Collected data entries
(* ===== verification/ScheduleProofs.v ===== *)
(** Schedules: cadence arithmetic, the advance of the wheel, and what every operation
    on the queue keeps: a live schedule is armed, handed out to be fired, or in the middle
    of a firing whose end decides about the next one. *)
From S2P Require Import Prelude Obj TxTypes Float64 Opcodes Values ValueOrder Scalars Containers VarOps.
From S2P Require Import Schedule.
From stdpp Require Import base gmap list strings sorting.

Open Scope Z_scope.

(** ** Cadence *)

(** The reference: one step after the other. *)
Fixpoint step_cadence (fuel : nat) (from : SystemTime) (interval : Duration) (now : SystemTime)
    (passed : Z) : option (SystemTime * Z) :=
  match fuel with
  | O => None
  | S fuel =>
      if now <? from then Some (from, passed)
      else step_cadence fuel (from + interval) interval now (passed + 1)
  end.

Lemma step_cadence_gives fuel from interval now passed :
  0 < interval → (Z.to_nat ((now - from) `div` interval + 1) < fuel)%nat →
  step_cadence fuel from interval now passed
  = if now <? from then Some (from, passed)
    else let k := (now - from) `div` interval + 1 in Some (from + k * interval, passed + k).
Proof.
  intros Hi. revert from passed. induction fuel as [|fuel IH]; intros from passed Hn; [lia|].
  cbn [step_cadence]. destruct (Z.ltb_spec now from) as [Hlt|Hge]; [done|].
  assert ((now - (from + interval)) `div` interval = (now - from) `div` interval - 1) as Hd.
  { replace (now - (from + interval)) with ((now - from) + (-1) * interval) by lia.
    rewrite Z.div_add by lia. lia. }
  assert (0 ≤ (now - from) `div` interval) as Hpos by (apply Z.div_pos; lia).
  rewrite IH by (rewrite Hd; lia).
  destruct (Z.ltb_spec now (from + interval)) as [Hlt|Hge'].
  - assert ((now - from) `div` interval = 0) as -> by (apply Z.div_small; lia).
    cbv zeta. f_equal. apply pair_equal_spec. split; lia.
  - rewrite Hd. cbv zeta. f_equal. apply pair_equal_spec. split; [ring|lia].
Qed.

(** What [next_cadence_after] answers. *)
Lemma next_cadence_gives from interval now next passed :
  0 ≤ interval → next_cadence_after from interval now = Some (next, passed) →
  now < next ∧ 0 ≤ passed ∧ next = from + passed * interval ∧ (0 < passed → next - interval ≤ now)
  ∧ (passed = 0 → now < from) ∧ (next = from ∨ next ≤ max_deadline).
Proof.
  intros Hi. unfold next_cadence_after, duration_since. destruct (Z.leb_spec from now) as [Hle|Hgt].
  2: { intros [= <- <-]. split_and!; lia. }
  destruct (Z.eqb_spec interval 0); [done|].
  set (k := (now - from) `div` interval + 1).
  assert (0 ≤ (now - from) `div` interval) as Hpos by (apply Z.div_pos; lia).
  pose proof (Z.div_mod (now - from) interval ltac:(lia)).
  pose proof (Z.mod_pos_bound (now - from) interval ltac:(lia)).
  destruct (2 ^ 128 <=? k * interval); [done|]. destruct (u64_max <? _); [done|].
  unfold deadline_after, checked_add. destruct (in_system_time _); [|done].
  destruct (Z.leb_spec (from + k * interval) max_deadline); [|done].
  destruct (k <=? u64_max); [|done]. intros [= <- <-]. split_and!; lia.
Qed.

(** With the range of the code's numbers, the reference and the closed form agree; the
    closed form gives up only on what cannot be a deadline. *)
Lemma cadence_of_steps from interval now :
  0 < interval → in_system_time from = true → - 2 ^ 63 * nanos_per_sec ≤ now < 2 ^ 63 * nanos_per_sec →
  ∀ fuel, (Z.to_nat ((now - from) `div` interval + 1) < fuel)%nat →
  match step_cadence fuel from interval now 0 with
  | Some (next, passed) =>
      next_cadence_after from interval now
      = if (next =? from) || ((next <=? max_deadline) && (passed <=? u64_max)) then Some (next, passed) else None
  | None => False
  end.
Proof.
  intros Hi Hfrom Hnow fuel Hfuel. rewrite step_cadence_gives by done.
  unfold next_cadence_after, duration_since.
  destruct (Z.ltb_spec now from) as [Hlt|Hge]; destruct (Z.leb_spec from now) as [Hle|Hgt]; try lia.
  { by rewrite Z.eqb_refl. }
  cbv zeta. set (k := (now - from) `div` interval + 1).
  assert (0 ≤ (now - from) `div` interval) as Hpos by (apply Z.div_pos; lia).
  assert (0 < k * interval) as Hki by nia.
  destruct (Z.eqb_spec interval 0); [lia|]. destruct (Z.eqb_spec (from + k * interval) from); [lia|].
  cbn [orb]. rewrite Z.add_0_l. unfold deadline_after, checked_add.
  assert (max_deadline = 18446744073 * nanos_per_sec) as Hmax by reflexivity.
  assert (nanos_per_sec = 1000000000) as Hnano by reflexivity.
  unfold in_system_time in Hfrom |- *.
  destruct (Z.leb_spec (from + k * interval) max_deadline) as [Hd|Hd].
  - destruct (Z.leb_spec (2 ^ 128) (k * interval)); [lia|].
    destruct (Z.ltb_spec u64_max ((k * interval) `div` nanos_per_sec)) as [Hu|Hu].
    { exfalso. assert (u64_max * nanos_per_sec < k * interval) by
        (pose proof (Z.div_mod (k * interval) nanos_per_sec ltac:(lia));
         pose proof (Z.mod_pos_bound (k * interval) nanos_per_sec ltac:(lia)); nia).
      unfold u64_max in *. lia. }
    cbn [andb].
    match goal with |- context [if ?b then Some (from + _) else None] => destruct b eqn:Hr end; [|lia].
    destruct (Z.leb_spec (from + k * interval) max_deadline); [|lia].
    by destruct (k <=? u64_max).
  - cbn [andb]. destruct (2 ^ 128 <=? _); [done|]. destruct (u64_max <? _); [done|].
    match goal with |- context [if ?b then Some (from + _) else None] => destruct b end; [|done].
    destruct (Z.leb_spec (from + k * interval) max_deadline); [lia|done].
Qed.

(** ** The wheel *)

(** What the wheel holds: entries with the milliseconds they have left. *)
Definition wheel_pending : Type := list (Z * ScheduleTimerEntry).

Definition later (n : Z) (l : wheel_pending) : wheel_pending :=
  (λ x, (x.1 - n, x.2)) <$> List.filter (λ x, n <? x.1) l.
Definition due (n : Z) (l : wheel_pending) : list ScheduleTimerEntry :=
  snd <$> List.filter (λ x, x.1 <=? n) l.

(** The documented behaviour of the crate. *)
Class WheelLaws (W : Type) `{!Wheel W} := {
  pending : W → wheel_pending;
  pending_new : pending wheel_new = [];
  pending_positive w : Forall (λ x, 0 < x.1) (pending w);
  pending_insert e d w w' : nanos_per_milli ≤ d → insert_with_delay e d w = Some w' →
    pending w' ≡ₚ (d `div` nanos_per_milli, e) :: pending w;
  skip_empty w : can_skip w = SkipEmpty → pending w = [];
  skip_millis n w : can_skip w = SkipMillis n → 0 < n ∧ Forall (λ x, n < x.1) (pending w);
  pending_skip n w : 0 ≤ n → Forall (λ x, n < x.1) (pending w) → pending (wheel_skip n w) ≡ₚ later n (pending w);
  pending_tick w : let '(l, w') := wheel_tick w in
    l ≡ₚ due 1 (pending w) ∧ pending w' ≡ₚ later 1 (pending w);
}.

Section wheel.
Context {W : Type} `{!Wheel W, !WheelLaws W}.

Lemma filter_perm {A} (p : A → bool) l l' : l ≡ₚ l' → List.filter p l ≡ₚ List.filter p l'.
Proof.
  induction 1; cbn; [done| | |by etrans].
  - destruct (p x); [by constructor|done].
  - destruct (p x), (p y); try done. by constructor.
Qed.

Lemma later_perm n l l' : l ≡ₚ l' → later n l ≡ₚ later n l'.
Proof. intros Hl. unfold later. by apply fmap_Permutation, filter_perm. Qed.

Lemma due_perm n l l' : l ≡ₚ l' → due n l ≡ₚ due n l'.
Proof. intros Hl. unfold due. by apply fmap_Permutation, filter_perm. Qed.

Lemma later_later a b l : 0 ≤ a → 0 ≤ b → later b (later a l) = later (a + b) l.
Proof.
  intros Ha Hb. induction l as [|[m e] l IH]; cbn; [done|]. unfold later in *. cbn.
  destruct (Z.ltb_spec a m); cbn.
  - destruct (Z.ltb_spec b (m - a)), (Z.ltb_spec (a + b) m); try lia; cbn; rewrite IH; [|done].
    f_equal. f_equal. lia.
  - destruct (Z.ltb_spec (a + b) m); [lia|done].
Qed.

(** Nothing is lost and nothing comes early: what is due in [a + b] is due in [a], or in
    [b] after that. *)
Lemma due_later a b l : 0 ≤ a → 0 ≤ b → due (a + b) l ≡ₚ due a l ++ due b (later a l).
Proof.
  intros Ha Hb. induction l as [|[m e] l IH]; [done|]. unfold due, later in *. cbn.
  destruct (Z.leb_spec m a), (Z.ltb_spec a m), (Z.leb_spec m (a + b)); try lia; cbn.
  - by rewrite IH.
  - destruct (Z.leb_spec (m - a) b); [|lia]. cbn. rewrite IH. by rewrite Permutation_middle.
  - destruct (Z.leb_spec (m - a) b); [lia|]. by rewrite IH.
Qed.

Lemma later_all n l : Forall (λ x, n < x.1) l → due n l = [].
Proof.
  induction 1 as [|[m e] l Hx Hl IH]; [done|]. unfold due in *. cbn in *.
  destruct (Z.leb_spec m n); [lia|done].
Qed.

Lemma later_zero l : Forall (λ x, 0 < x.1) l → later 0 l = l.
Proof.
  induction 1 as [|[m e] l Hx Hl IH]; [done|]. unfold later in *. cbn in *.
  destruct (Z.ltb_spec 0 m); [|lia]. cbn. rewrite IH. by rewrite Z.sub_0_r.
Qed.

Lemma advance_loop_steps n w acc :
  0 ≤ n →
  let '(l, w') := advance_loop (Z.to_nat n) n w acc in
  l ≡ₚ acc ++ due n (pending w) ∧ pending w' ≡ₚ later n (pending w).
Proof.
  intros Hn. assert (n ≤ Z.of_nat (Z.to_nat n)) as Hle by lia. revert Hle.
  generalize (Z.to_nat n) as fuel. intros fuel. revert n w acc Hn.
  induction fuel as [|fuel IH]; intros n w acc Hn Hle; cbn [advance_loop];
    [|destruct (Z.leb_spec n 0)].
  1,2: assert (n = 0) as -> by lia; split;
    [by rewrite later_all, app_nil_r by apply pending_positive|by rewrite later_zero by apply pending_positive].
  destruct (can_skip w) as [|k|] eqn:Hskip.
  - pose proof (skip_empty w Hskip) as Hw. split; [by rewrite Hw, app_nil_r|].
    apply pending_skip; [lia|]. by rewrite Hw.
  - destruct (skip_millis k w Hskip) as [Hk Hall].
    assert (Forall (λ x, Z.min k n < x.1) (pending w)) as Hmin
      by (eapply Forall_impl; [exact Hall|]; cbn; lia).
    pose proof (pending_skip (Z.min k n) w ltac:(lia) Hmin) as Hp.
    specialize (IH (n - Z.min k n) (wheel_skip (Z.min k n) w) acc ltac:(lia) ltac:(lia)).
    destruct (advance_loop fuel _ _ acc) as [l w']. destruct IH as [Hl Hw']. split.
    + rewrite Hl, (due_perm _ _ _ Hp).
      pose proof (due_later (Z.min k n) (n - Z.min k n) (pending w) ltac:(lia) ltac:(lia)) as Hdue.
      rewrite (later_all _ _ Hmin) in Hdue. cbn [app] in Hdue. rewrite <- Hdue.
      by replace (Z.min k n + (n - Z.min k n)) with n by lia.
    + rewrite Hw', (later_perm _ _ _ Hp), later_later by lia. by replace (Z.min k n + (n - Z.min k n)) with n by lia.
  - pose proof (pending_tick w) as Ht. destruct (wheel_tick w) as [l1 w1]. destruct Ht as [Hl1 Hw1].
    specialize (IH (n - 1) w1 (acc ++ l1) ltac:(lia) ltac:(lia)).
    destruct (advance_loop fuel _ _ _) as [l w']. destruct IH as [Hl Hw']. split.
    + rewrite Hl, Hl1, (due_perm _ _ _ Hw1), <- app_assoc, <- due_later by lia. by replace (1 + (n - 1)) with n by lia.
    + rewrite Hw', (later_perm _ _ _ Hw1), later_later by lia. by replace (1 + (n - 1)) with n by lia.
Qed.
End wheel.

(** ** The invariant *)

Section queue.
Context {W : Type} `{!Wheel W, !WheelLaws W} `{Random} `{Sizes}.
#[local] Notation ScheduleQ := (ScheduleQ W).
Implicit Types q : ScheduleQ.

(** Arm [g] of [id] is waiting for its time. *)
Definition timed q (id : ScheduleId) (g : Z) : Prop :=
  mkExpiry id g ∈ sq_immediate q ∨ ∃ ms d, (ms, mkTimerEntry id d g) ∈ pending (sq_wheel q).

(** The schedules whose time has come and whose overlap policy is still to be applied;
    none between the operations. *)
Context (T : list ScheduleId).

Definition armed q (id : ScheduleId) (g : Z) : Prop := timed q id g ∨ id ∈ T.

Definition one_at_a_time (e : ScheduleEntry) : Prop :=
  se_kind e = KindAt ∨ so_overlap (se_options e) ≠ OverlapConcurrent.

● **Problem description**:
Return every line of the entries above that the string "Hfrom" appears in.

● **Reply to the exercise**:
  intros Hi Hfrom Hnow fuel Hfuel. rewrite step_cadence_gives by done.
  unfold in_system_time in Hfrom |- *.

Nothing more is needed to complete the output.